Sesampainya di toilet, Yogi menatap cermin. Dipandang wajahnya lekat. Ia tak sadar kenapa tiba-tiba ia sudah ada di toilet. Diraba pipi kirinya, ada sakit menyisa, entah karena apa.
“Yog, ternyata, bukan Alfian yang menghambatku menyeberang. Aku butuh bantuan kamu lagi”
“whaattt, nope, cukup Ratih, no more bantuan”
“ini tak seberat tugasmu barusan. Ini alamat saya, kamu cari kunci rumah di pot bunga dendrobimum di teras, nanti kamu buka lemari di kamar utama, kuncinya saya simpan di saku baju warna ungu di closet gantung. Di dalam lemari, ada dua ATM, ada pinnya juga. Saya ingin kamu cairkan semua uangnya, pindahkan ke tabungan kamu. Uangnya tolong gunakan untuk anak-anak di panti asuhan”
“whaatt??”
“Yog, saya melihat pintu terbuka. Saya menemukan tujuan hidup saya. Saya yakin saya akan terseberangkan. Saya butuh kamu melakukannya semua yang tadi saya bilang. Pleassee”

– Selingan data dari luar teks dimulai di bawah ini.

(** * cb-proxy: the message normalizer and the stream reducer of [main.ts]

    A shallow embedding of [src/main.ts] (the CodeBuddy chat-completion
    gateway) and the properties its specification states about
    [handleChatMessage], [collectStreamData] and [handleRequest].

    Conventions of the embedding.
    - A JavaScript string is the list of its UTF-16 code units ([jsstring]).
    - A [Uint8Array] chunk is a [list Byte.byte].
    - JavaScript values are the values [JSON.parse] can build, plus
      [Undefined] (the result of reading a missing property).
    - Numbers are IEEE 754 doubles [mant * 2 ^ exp2]: [JSON.parse] rounds
      a number literal to the nearest double, and a number prints with
      the fewest digits that read back as itself.
    - Code that can throw returns a [Result]; code inside the reducer's
      [try { ... } catch { }] runs in [Exc], which keeps the state reached
      when the exception was thrown (the assignments done before a throw are
      not undone by the [catch]).
    - In examples written with [sq] or [bytes], the apostrophe stands for
      the double quote of the JSON text. *)

From Stdlib Require Import ZArith NArith List Ascii String Lia Bool.
From Stdlib.Strings Require Import Byte.
From stdpp Require Import base decidable option list numbers.

Local Open Scope Z_scope.
Set Warnings "-register-all".

(** ** Strings *)

Module JSString.

Definition jsstring := list N.

(** An ASCII literal of the source as code units. *)
Definition js (s : string) : jsstring :=
  map N_of_ascii (list_ascii_of_string s).

(** The same, with the apostrophe read as the double quote. *)
Definition sq (s : string) : jsstring :=
  map (fun c => if N.eqb c 39 then 34%N else c) (js s).

(** The bytes of an ASCII text, the apostrophe read as the double quote. *)
Definition bytes (s : string) : list byte :=
  map (fun c => match Byte.of_N c with Some b => b | None => x00 end) (sq s).

Definition eqb (s t : jsstring) : bool := bool_decide (s = t).

(** [String.prototype.startsWith]. *)
Fixpoint startsWith (p s : jsstring) : bool :=
  match p, s with
  | [], _ => true
  | c :: p', d :: s' => N.eqb c d && startsWith p' s'
  | _ :: _, [] => false
  end.

(** [String.prototype.slice(n)] for [0 <= n]. *)
Definition slice (n : nat) (s : jsstring) : jsstring := drop n s.

(** [String.prototype.includes]. *)
Fixpoint includes (p s : jsstring) : bool :=
  startsWith p s ||
  match s with
  | [] => false
  | _ :: s' => includes p s'
  end.

(** [String.prototype.split] on a one-unit separator: the pieces between
    the separators, never an empty list. *)
Fixpoint split (sep : N) (s : jsstring) : list jsstring :=
  match s with
  | [] => [[]]
  | c :: s' =>
      if N.eqb c sep then [] :: split sep s'
      else match split sep s' with
           | l :: ls => (c :: l) :: ls
           | [] => [[c]]
           end
  end.

(** WhiteSpace and LineTerminator of ECMA-262, the units that
    [String.prototype.trim] strips. *)
Definition isWhiteSpace (c : N) : bool :=
  (N.leb 9 c && N.leb c 13) || N.eqb c 32 || N.eqb c 160 ||
  N.eqb c 5760 || (N.leb 8192 c && N.leb c 8202) ||
  N.eqb c 8232 || N.eqb c 8233 || N.eqb c 8239 || N.eqb c 8287 ||
  N.eqb c 12288 || N.eqb c 65279.

Fixpoint trimStart (s : jsstring) : jsstring :=
  match s with
  | c :: s' => if isWhiteSpace c then trimStart s' else s
  | [] => []
  end.

Definition trimEnd (s : jsstring) : jsstring := rev (trimStart (rev s)).

(** [String.prototype.trim]. *)
Definition trim (s : jsstring) : jsstring := trimEnd (trimStart s).

Definition newline : N := 10%N.

End JSString.
Import JSString.

(** ** Numbers

    A number is an IEEE 754 double: a finite value [mant * 2 ^ exp2], kept
    in the normal form in which [mant] is odd (zero is [Finite 0 0]), so
    that equal numbers are equal terms; an infinity; or [NaN].  Decimal
    text becomes a number by rounding to the nearest double, ties to even,
    and a number prints with the fewest digits that read back as itself.
    The two zeros are one value here: both are falsy and both print [0],
    and the program does nothing else with a zero. *)

Module JSNumber.

Inductive Number : Type :=
| Finite (mant exp2 : Z)
| Infinity (negative : bool)
| NaN.

Definition eqbNumber (a b : Number) : bool :=
  match a, b with
  | Finite m e, Finite m' e' => (m =? m') && (e =? e')
  | Infinity s, Infinity s' => Bool.eqb s s'
  | NaN, NaN => true
  | _, _ => false
  end.

(** [p = q * 2 ^ t] with [q] odd. *)
Fixpoint oddPart (p : positive) : positive * Z :=
  match p with
  | xO p' => let '(q, t) := oddPart p' in (q, t + 1)
  | _ => (p, 0)
  end.

(** The finite number of sign [neg] and magnitude [m * 2 ^ e], in normal
    form. *)
Definition finite (neg : bool) (m e : Z) : Number :=
  match m with
  | Zpos p =>
      let '(q, t) := oddPart p in
      Finite (if neg then Zneg q else Zpos q) (e + t)
  | _ => Finite 0 0
  end.

(** The double nearest to [n / d], for [0 <= n] and [0 < d], with the
    sign [neg]: 53 bits of precision, exponents from -1074 (where the
    subnormal numbers lie) to 971, ties to the even mantissa, infinity
    from [2 ^ 1024] on. *)
Definition roundRatio (neg : bool) (n d : Z) : Number :=
  if n <=? 0 then Finite 0 0 else
  let e1 := Z.log2 n - Z.log2 d - 52 in
  let scaled := if 0 <=? e1 then n / (d * 2 ^ e1) else (n * 2 ^ (- e1)) / d in
  let e2 := if 2 ^ 52 <=? scaled then e1 else e1 - 1 in
  let e := Z.max (-1074) e2 in
  let num := if 0 <=? e then n else n * 2 ^ (- e) in
  let den := if 0 <=? e then d * 2 ^ e else d in
  let q := num / den in
  let r := num mod den in
  let m := if (den <? 2 * r) || ((den =? 2 * r) && Z.odd q)
           then q + 1 else q in
  if (971 <? e) || ((e =? 971) && (2 ^ 53 <=? m)) then Infinity neg
  else finite neg m e.

(** The double nearest to [m * 10 ^ e10], for [0 <= m].  Beyond
    [10 ^ 310] every double is infinite and below [10 ^ -330] every
    double is zero: there the powers need not be computed. *)
Definition fromDecimal (neg : bool) (m e10 : Z) : Number :=
  if m <=? 0 then Finite 0 0
  else if 310 <? e10 then Infinity neg
  else if e10 + Z.log2 m + 1 <? -330 then Finite 0 0
  else if 0 <=? e10 then roundRatio neg (m * 10 ^ e10) 1
  else roundRatio neg m (10 ^ (- e10)).

Definition ofZ (z : Z) : Number := roundRatio (z <? 0) (Z.abs z) 1.

Definition isZero (n : Number) : bool :=
  match n with Finite m _ => m =? 0 | _ => false end.

Definition isNaN (n : Number) : bool :=
  match n with NaN => true | _ => false end.

(** [n > 0]. *)
Definition isPositive (n : Number) : bool :=
  match n with
  | Finite m _ => 0 <? m
  | Infinity negative => negb negative
  | NaN => false
  end.

(** [a + b] on numbers: the exact sum, rounded. *)
Definition add (a b : Number) : Number :=
  match a, b with
  | Finite ma ea, Finite mb eb =>
      let e := Z.min ea eb in
      let s := ma * 2 ^ (ea - e) + mb * 2 ^ (eb - e) in
      if 0 <=? e then roundRatio (s <? 0) (Z.abs s * 2 ^ e) 1
      else roundRatio (s <? 0) (Z.abs s) (2 ^ (- e))
  | Finite _ _, Infinity s | Infinity s, Finite _ _ => Infinity s
  | Infinity s, Infinity t => if Bool.eqb s t then Infinity s else NaN
  | _, _ => NaN
  end.

Fixpoint uintUnits (u : Decimal.uint) : jsstring :=
  match u with
  | Decimal.Nil => []
  | Decimal.D0 u' => 48%N :: uintUnits u'
  | Decimal.D1 u' => 49%N :: uintUnits u'
  | Decimal.D2 u' => 50%N :: uintUnits u'
  | Decimal.D3 u' => 51%N :: uintUnits u'
  | Decimal.D4 u' => 52%N :: uintUnits u'
  | Decimal.D5 u' => 53%N :: uintUnits u'
  | Decimal.D6 u' => 54%N :: uintUnits u'
  | Decimal.D7 u' => 55%N :: uintUnits u'
  | Decimal.D8 u' => 56%N :: uintUnits u'
  | Decimal.D9 u' => 57%N :: uintUnits u'
  end.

“waktu saya tak lama lagi” Yogi gemetar memengang tisu bertuliskan alamat di dekat wastafel. Ia tak tahu harus menatap kemana. Rasanya ia ingin menatap Ratih. Ia ingin berterima kasih untuk memilihnya untuk membantu. Airmatanya meleleh. Betapa selama ini ia juga telah salah menentukan tujuan hidupnya.
“terima kasih Yogi, sudah saatnya saya menyeberang. Salam untuk Rima” Yogi menutup matanya. Bulu kuduknya meremang, terasakan angin serupa tiupan bayi. Ratih mungkin telah pergi selamanya. “terima kasih Ratih, saya berhutang padamu”.